6/14/12 Allen Stanford sentenced to 110 years without parole.
6/15/12 Rajat Gupta, former Goldman Sachs director, found guilty of insider trading. Could face a decade in prison when sentenced later this year.
6/22/12 Timothy S. Durham, 49, former CEO of Fair Financial Company, convicted of one count conspiracy to commit wire and securities fraud, 10 counts of wire fraud, and one count of securities fraud.
6/22/12 James F. Cochran, 56, former chairman of the board of Fair, convicted of one count of conspiracy to commit wire and securities fraud, one count of securities fraud, and six counts of wire fraud.
6/22/12 Rick D. Snow, 48, former CFO of Fair, convicted of one count of conspiracy to commit wire and securities fraud, one count of securities fraud, and three counts of wire fraud.
7/13/12 Russell Wassendorf Sr., CEO of collapsed brokerage firm Peregrine Financial Group Inc. arrested and charged with lying to regulators after admitting to authorities he embezzled "millions of dollars" and forged bank statements for "nearly twenty years."

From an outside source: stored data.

(** * netpoll: the epoll backend of easygo, and its shutdown protocol

    A shallow embedding of [netpoll/epoll.go] (and of the error values and
    the configuration defaults of [netpoll/netpoll.go]).

    - Go [int] and [int32] values are integers of [Z] with the wrap-around
      of the conversions written out ([int], [int32]).
    - The registration table [map[int]func(EpollEvent)] is a [gmap] from
      handles to function values; a function value is [None] when it is
      [nil], and the table itself is [None] when the map is [nil].
    - Every method runs in a state monad over the instance with a log of
      what it does to the outside world: system calls together with the
      answer the kernel gave, lock operations, writes to the fields the
      goroutines share, callback invocations, calls of the error handler,
      channel operations.  The kernel's answers are arguments of the
      methods.
    - A computation can finish, panic, or block (on [<-ep.waitDone], or in
      [EpollWait] when the kernel has nothing more to report).
    - A callback and an error handler are functions of the caller: an
      invocation is logged, and is taken to return. *)

From stdpp Require Import gmap list strings.

Local Open Scope Z_scope.

(** ** Integers *)

(** Conversion to a signed integer of [w] bits. *)
Definition wrap_signed (w : Z) (z : Z) : Z :=
  (z + 2 ^ (w - 1)) mod 2 ^ w - 2 ^ (w - 1).

Definition int32 (z : Z) : Z := wrap_signed 32 z.
Definition int (z : Z) : Z := wrap_signed 64 z.

(** ** Events, errors, callbacks *)

(** [EpollEvent] is a [uint32] bit mask. *)
Definition EpollEvent := Z.

Definition EPOLLIN : EpollEvent := 0x1.
Definition EPOLLPRI : EpollEvent := 0x2.
Definition EPOLLOUT : EpollEvent := 0x4.
Definition EPOLLERR : EpollEvent := 0x8.
Definition EPOLLHUP : EpollEvent := 0x10.
Definition EPOLLRDHUP : EpollEvent := 0x2000.
Definition EPOLLONESHOT : EpollEvent := 0x40000000.
Definition EPOLLET : EpollEvent := 0x80000000.

(** The value whose receipt means that the epoll instance is closed. *)
Definition _EPOLLCLOSED : EpollEvent := 0x20.

(** [unix.EpollEvent]: the mask and the handle the kernel stores and
    reports. *)
Record unix_EpollEvent := { Events : Z; Fd : Z }.

(** The errors of the package, and the kernel's error numbers. *)
Inductive error :=
| ErrNotFiler
| ErrClosed
| ErrRegistered
| ErrNotRegistered
| Errno (e : Z).

(** A non-nil [func(EpollEvent)] is known by its identity. *)
Definition Cb := nat.
(** A function value: [None] is [nil]. *)
Definition Func := option Cb.

(** The handler of [EpollConfig.OnWaitError]. *)
Inductive Handler :=
| defaultOnWaitError
| userHandler (id : nat).

Record EpollConfig := { OnWaitError : option Handler }.

Definition withDefaults (c : option EpollConfig) : EpollConfig :=
  let config := match c with
                | Some c => c
                | None => {| OnWaitError := None |}
                end in
  match OnWaitError config with
  | None => {| OnWaitError := Some defaultOnWaitError |}
  | Some _ => config
  end.

(** The handler a configuration with defaults holds. *)
Definition handler_of (config : EpollConfig) : Handler :=
  match OnWaitError config with
  | Some h => h
  | None => defaultOnWaitError
  end.

(** ** [String] *)

(** The closure [name] of the two [String] methods: it adds the name of a
    flag that is set to the result [str], after a bar when the result is
    not empty. *)
Definition name (evt event : Z) (nm : string) (str : string) : string :=
  if Z.land evt event =? 0 then str
  else (if decide (str ≠ "") then str +:+ "|" else str) +:+ nm.

Definition EpollEvent_String (evt : EpollEvent) : string :=
  let str := "" in
  let str := name evt EPOLLIN "EPOLLIN" str in
  let str := name evt EPOLLOUT "EPOLLOUT" str in
  let str := name evt EPOLLRDHUP "EPOLLRDHUP" str in
  let str := name evt EPOLLPRI "EPOLLPRI" str in
  let str := name evt EPOLLERR "EPOLLERR" str in
  let str := name evt EPOLLHUP "EPOLLHUP" str in
  let str := name evt EPOLLET "EPOLLET" str in
  let str := name evt EPOLLONESHOT "EPOLLONESHOT" str in
  let str := name evt _EPOLLCLOSED "_EPOLLCLOSED" str in
  str.

(** [Event] is a [uint16] bit mask. *)
Definition Event := Z.

Definition EventRead : Event := 0x1.
Definition EventWrite : Event := 0x2.
Definition EventOneShot : Event := 0x4.
Definition EventEdgeTriggered : Event := 0x8.
Definition EventHup : Event := 0x10.
Definition EventReadHup : Event := 0x20.
Definition EventWriteHup : Event := 0x40.
Definition EventErr : Event := 0x80.
Definition EventPollerClosed : Event := 0x8000.

Definition Event_String (ev : Event) : string :=
  let str := "" in
  let str := name ev EventRead "EventRead" str in
  let str := name ev EventWrite "EventWrite" str in
  let str := name ev EventOneShot "EventOneShot" str in
  let str := name ev EventEdgeTriggered "EventEdgeTriggered" str in
  let str := name ev EventReadHup "EventReadHup" str in
  let str := name ev EventWriteHup "EventWriteHup" str in
  let str := name ev EventHup "EventHup" str in
  let str := name ev EventErr "EventErr" str in
  let str := name ev EventPollerClosed "EventPollerClosed" str in
  str.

8/22/12 Doug Whitman, Whitman Capital LLC hedge fund founder, convicted of insider trading following a trial in which he spent more than two days on the stand telling jurors he was innocent
10/26/12 UPDATE: Former Goldman Sachs director Rajat Gupta sentenced to two years in federal prison. He will, of course, appeal. . .
11/20/12 Hedge fund manager Matthew Martoma charged with insider trading at SAC Capital Advisors, and prosecutors are looking at Martoma's boss, Steven Cohen, for possible involvement.
02/14/13 Gilbert Lopez, former chief accounting officer of Stanford Financial Group, and former controller Mark Kuhrt sentenced to 20 yrs in prison for their roles in Allen Sanford's $7.2 billion Ponzi scheme.
03/29/13 Michael Sternberg, portfolio mgr at SAC Capital, arrested in NYC, charged with conspiracy and securities fraud. Pled not guilty and freed on $3m bail.
04/04/13 Matthew Marshall Taylor,fmr Goldman Sachs trader arrested, charged by CFTC w/defrauding his employer on $8BN futures bet "by intentionally concealing the true huge size, as well as the risk and potential profits or losses associated."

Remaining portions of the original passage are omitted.